Jitterbugs are one of those lures that absolutely warrant a second glance in the topwater aisle at your local retailer. Those who’ve never seen one before or have never heard of them will undoubtedly wonder how the crazy-looking bait will work, let alone catch fish. Such questions will be answered today, as we explore the anatomy of jitterbugs to shed some light on how these seemingly odd lures work wonders on the water.

To some, the term “jitterbug” reminds them of a dance move, which really makes it a fitting name for the lure, as it dances and causes quite a stir on the water. The most obvious feature of the lure is the bent metal fin/bill that protrudes from either side of the front. This bill creates a resistance on the retrieve that not only makes a lot of noise, but enables the jitterbug to skitter from side to side. All this noise and water displacement makes the jitterbug a favorite nighttime lure among bass anglers.

The jitterbug’s body consists of a torpedo-like shape and is normally equipped with a pair of large eyes to attract fish. The lure can come in a variety of colors—perch and frog among them—as well as a few different lengths, but the most popular model is the straight black jitterbug. Like most topwater hardbaits, the jitterbug is also armed with a pair of treble hooks that create solid hook-ups time and time again.

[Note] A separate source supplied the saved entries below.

(* ===== verification/BufqInv.v ===== *)
(** * Disk request queues: the contract of their callers and the invariant

    What a discipline promises ([Discipline]: the requests it holds, as a
    multiset), which calls a driver may start ([guard]: requests are queued
    once, completed only in flight, a queue is destroyed by its only user with
    nothing in flight, and one thread suspends at a time), and the invariant
    [inv] that the sections of [Bufq] keep between them. *)

From stdpp Require Import base numbers list option gmap fin_maps.
From Stdlib Require Import ZArith Lia Bool.
From S2P Require Import Prelude Bufq.
Local Open Scope Z_scope.

(** ** The interface of a discipline *)

Class Discipline {D : Type} (contents : D -> list nat) (i : bufq_impl D) : Prop := {
  create_contents : contents (impl_create i) = [];
  queue_contents : forall d b, contents (impl_queue i d b) ≡ₚ b :: contents d;
  dequeue_none : forall d d', impl_dequeue i d = (None, d') -> contents d = [] /\ contents d' = [];
  dequeue_some : forall d b d', impl_dequeue i d = (Some b, d') -> contents d ≡ₚ b :: contents d';
  requeue_contents : forall d b, contents (impl_requeue i d b) ≡ₚ b :: contents d;
  peek_contents : forall d, impl_peek i d = negb (bool_decide (contents d = [])) }.

#[export] Instance bufq_fifo_discipline : Discipline id bufq_fifo.
Proof.
  split; unfold id; simpl; auto.
  - intros d b. unfold bufq_fifo_queue. by rewrite Permutation_app_comm.
  - intros [|b d] d'; simpl; intros [= <-]; auto.
  - intros [|b d] b' d'; simpl; intros [= -> <-]; auto.
  - by intros [|b d].
Qed.

Arguments Run {D}. Arguments InQueue {D}. Arguments StopSleep {D}. Arguments InWait {D}.
Arguments WaitSleep {D}. Arguments WaitWoken {D}. Arguments InQuiesce {D}. Arguments QuiTest {D}.
Arguments QuiSleep {D}. Arguments Quiesced {D}. Arguments InRestart {D}. Arguments InInit {D}.
Arguments InitSleep {D}. Arguments InDrain {D}. Arguments DrainDone {D}. Arguments InDestroy {D}.
Arguments DestroySleep {D}. Arguments InSwitch {D}.
Arguments bufq_data {D}. Arguments bufq_outstanding {D}. Arguments bufq_hi {D}. Arguments bufq_low {D}.
Arguments bufq_waiting {D}. Arguments bufq_stop {D}. Arguments bufq_type {D}.
Arguments bqs {D}. Arguments bufqs {D}. Arguments bufqs_stop {D}. Arguments b_bq {D}. Arguments thr {D}.
Arguments Stuck {D}. Arguments Faults {D}. Arguments Goes {D}.
Arguments wake_pc {D}. Arguments wakeup {D}. Arguments goto {D}. Arguments Bst {D}. Arguments Bufq {D}.

Section Contract.
Context {D : Type} (impls : list (bufq_impl D)) (contents : D -> list nat) (bufs : gset nat).
Implicit Types (s : bst (D:=D)) (p : pc (D:=D)) (bq : bufq (D:=D)).

(** ** What a thread holds *)

(** The queue it works on, as a user; the request it holds; the queue it
    must be the only user of; whether it is suspending or resuming. *)
Definition pq p : option nat :=
  match p with
  | InQueue q _ | StopSleep q _ | InWait q | WaitSleep q | WaitWoken q | InInit q _ | InitSleep q _
  | InDrain q _ | DrainDone q _ _ | InDestroy q | DestroySleep q | InSwitch q _ _ => Some q
  | _ => None
  end.
Definition pb p : option nat :=
  match p with InQueue _ b | StopSleep _ b | DrainDone _ b _ => Some b | _ => None end.
Definition excl p : option nat :=
  match p with
  | InInit q _ | InitSleep q _ | InDrain q true | DrainDone q _ true | InDestroy q | DestroySleep q => Some q
  | _ => None
  end.
Definition susp p : bool :=
  match p with InQuiesce _ | QuiTest _ _ | QuiSleep _ _ | Quiesced | InRestart _ => true | _ => false end.
Definition waits (q : nat) p : bool :=
  match p with WaitSleep q' | WaitWoken q' => Nat.eqb q q' | _ => false end.

(** The queues that a suspending thread keeps stopped. *)
Definition stops p (q : nat) : Prop :=
  match p with
  | InQuiesce r | QuiTest _ r | QuiSleep _ r => q ∉ r
  | Quiesced => True
  | InRestart r => q ∈ r
  | _ => False
  end.

Definition clash (o o' : option nat) : bool :=
  match o, o' with Some a, Some b => Nat.eqb a b | _, _ => false end.
Definition apart p p' : bool :=
  negb (clash (pb p) (pb p')) && negb (clash (excl p) (pq p')) && negb (clash (pq p) (excl p'))
  && negb (susp p && susp p').

(** No thread but [t] stands in the way of [t] being at [p]. *)
Definition fresh s (t : nat) p : Prop := map_Forall (fun t' p' => t' <> t -> apart p p' = true) (thr s).
#[global] Instance fresh_dec s t p : Decision (fresh s t p).
Proof. unfold fresh. apply _. Defined.

(** ** The contract *)

Definition queued s (q : nat) : list nat :=
  match bqs s !! q with
  | Some bq => match bufq_data bq with Some d => contents d | None => [] end
  | None => []
  end.
Definition live s (q : nat) : Prop :=
  match bqs s !! q with Some bq => is_Some (bufq_data bq) | None => False end.
#[global] Instance live_dec s q : Decision (live s q).
Proof. unfold live. destruct (bqs s !! q); apply _. Defined.

Definition guard s (t : nat) (c : call) : Prop :=
  match c with
  | CQueue q b => thr s !! t = Some Run /\ live s q /\ b ∈ bufs /\ b_bq s !! b = None /\ fresh s t (InQueue q b)
  | CDequeue q => thr s !! t = Some Run /\ live s q /\ fresh s t (InWait q)
  | CRequeue q b => thr s !! t = Some Run /\ live s q /\ b_bq s !! b = Some q /\ (b ∉ queued s q)
      /\ fresh s t (DrainDone q b false)
  | CDone b => thr s !! t = Some Run /\
      match b_bq s !! b with Some q => (b ∉ queued s q) /\ fresh s t (DrainDone q b false) | None => True end
  | CWait q => thr s !! t = Some Run /\ live s q /\ fresh s t (InWait q)
  | CQuiesce => thr s !! t = Some Run /\ fresh s t (InQuiesce (bufqs s))
  | CRestart => thr s !! t = Some Quiesced
  | CInit q type kvaslots mem => thr s !! t = Some Run /\ bqs s !! q = None
      /\ match bufq_new impls type kvaslots mem with Some bq => fresh s t (InInit q bq) | None => True end
  | CDestroy q => thr s !! t = Some Run /\ live s q /\ fresh s t (InDrain q true)
      /\ map_Forall (fun b q' => q' = q -> b ∈ queued s q) (b_bq s)
  | CDrain q => thr s !! t = Some Run /\ live s q /\ fresh s t (InDrain q false)
  | CSwitch q type mem => thr s !! t = Some Run /\ live s q /\ fresh s t (InWait q) /\ is_Some (impl_at impls type)
  end.

Inductive bstep (fuel : nat) : bst (D:=D) -> outcome (D:=D) -> Prop :=
  | bstep_start s t c : guard s t c -> bstep fuel s (start impls s t c)
  | bstep_continue s t : bstep fuel s (continue impls fuel s t).

(** No queue yet, every thread outside. *)
Definition bstart s : Prop :=
  bqs s = ∅ /\ bufqs s = [] /\ bufqs_stop s = false /\ b_bq s = ∅ /\ map_Forall (fun _ p => p = Run) (thr s).

Inductive breach (fuel : nat) : bst (D:=D) -> Prop :=
  | breach_start s : bstart s -> breach fuel s
  | breach_step s s' : breach fuel s -> bstep fuel s (Goes s') -> breach fuel s'.

(** ** The invariant *)

Definition holders s (q : nat) : gset nat := dom (filter (fun kv => kv.2 = q) (b_bq s)).
Definition waiters s (q : nat) : gset nat := dom (filter (fun kv => waits q kv.2 = true) (thr s)).

Definition bq_ok bq (H : gset nat) (w : nat) : Prop :=
  bufq_outstanding bq = Z.of_nat (size H) /\ 1 <= bufq_low bq <= bufq_hi bq
  /\ bufq_waiting bq = Z.of_nat w /\ is_Some (impl_at impls (bufq_type bq))
  /\ forall d, bufq_data bq = Some d -> NoDup (contents d) /\ forall b, b ∈ contents d -> b ∈ H.

Definition at_bq s (q : nat) (P : bufq (D:=D) -> Prop) : Prop :=
  match bqs s !! q with Some bq => P bq | None => False end.
Definition stopped s q : Prop := at_bq s q (fun bq => bufq_stop bq = true).
Definition quiet s q : Prop := at_bq s q (fun bq => bufq_stop bq = true /\ bufq_outstanding bq = 0).
Definition loaded s q : Prop := at_bq s q (fun bq => bufq_low bq <= bufq_outstanding bq).
Definition busy s q : Prop := at_bq s q (fun bq => bufq_outstanding bq <> 0).
Definition dead s q : Prop := at_bq s q (fun bq => bufq_data bq = None /\ bufq_outstanding bq = 0).

Definition new_bq bq : Prop :=
  bq_ok bq ∅ 0 /\ bufq_stop bq = false /\ exists d, bufq_data bq = Some d /\ contents d = [].

Definition settled s q (b0 : option nat) : Prop :=
  forall b, b_bq s !! b = Some q -> b0 <> Some b -> b ∈ queued s q.

Definition walked s (r : list nat) (P : Prop) : Prop :=
  bufqs_stop s = true /\ exists pre, bufqs s = pre ++ r /\ (P -> Forall (quiet s) pre).

Definition pc_ok s p : Prop :=
  match p with
  | Run => True
  | InQueue q b => live s q /\ b ∈ bufs /\ b_bq s !! b = None
  | StopSleep q b => live s q /\ b ∈ bufs /\ b_bq s !! b = None /\ stopped s q
  | InWait q | WaitWoken q => live s q
  | WaitSleep q => live s q /\ loaded s q
  | InQuiesce r => walked s r True
  | QuiTest q r => walked s (q :: r) True /\ stopped s q
  | QuiSleep q r => walked s (q :: r) True /\ stopped s q /\ busy s q
  | Quiesced => walked s [] True
  | InRestart r => walked s r False
  | InInit q bq => bqs s !! q = None /\ new_bq bq
  | InitSleep q bq => bqs s !! q = None /\ new_bq bq /\ bufqs_stop s = true
  | InDrain q k => live s q /\ (k = true -> settled s q None)
  | DrainDone q b k => live s q /\ b_bq s !! b = Some q /\ (b ∉ queued s q) /\ (k = true -> settled s q (Some b))
  | InDestroy q => dead s q
  | DestroySleep q => dead s q /\ bufqs_stop s = true
  | InSwitch q type d => live s q /\ is_Some (impl_at impls type) /\ contents d = []
  end.

Record inv s : Prop := {
  i_queues : forall q bq, bqs s !! q = Some bq -> bq_ok bq (holders s q) (size (waiters s q));
  i_pcs : forall t p, thr s !! t = Some p -> pc_ok s p;
  i_apart : forall t t' p p', t <> t' -> thr s !! t = Some p -> thr s !! t' = Some p' -> apart p p' = true;
  i_nodup : NoDup (bufqs s);
  i_list : forall q, q ∈ bufqs s <-> is_Some (bqs s !! q);
  i_bbq : forall b q, b_bq s !! b = Some q -> b ∈ bufs /\ is_Some (bqs s !! q);
  i_stop : forall q, stopped s q -> exists t p, thr s !! t = Some p /\ stops p q;
  i_bstop : bufqs_stop s = true -> exists t p, thr s !! t = Some p /\ susp p = true }.
End Contract.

While the original model is the most popular jitterbug of choice, the lure is also available in jointed and weedless models, which can create a different presentation or open more possibilities for anglers. The jointed model is a bit longer and features an independently moving rear end, while the weedless model includes only one double-bladed hook that rests within a skirt at the rear of the lure’s body, making it a more streamlined lure.

One of the best features of the jitterbug is its affordability. Costing just over $6, the lure is easily affordable for any angler and more than pays for itself in effectiveness on the water.

At first glance, the jitterbug’s large, bent bill may seem awkward, but its noise-making design has enabled the lure to become a favorite among the bass community over the years, especially those who fish at night. If you count yourself a bass angler, do yourself a favor and pick a few of them up the next time you’re shopping for tackle. After a few casts, you’ll be glad you did.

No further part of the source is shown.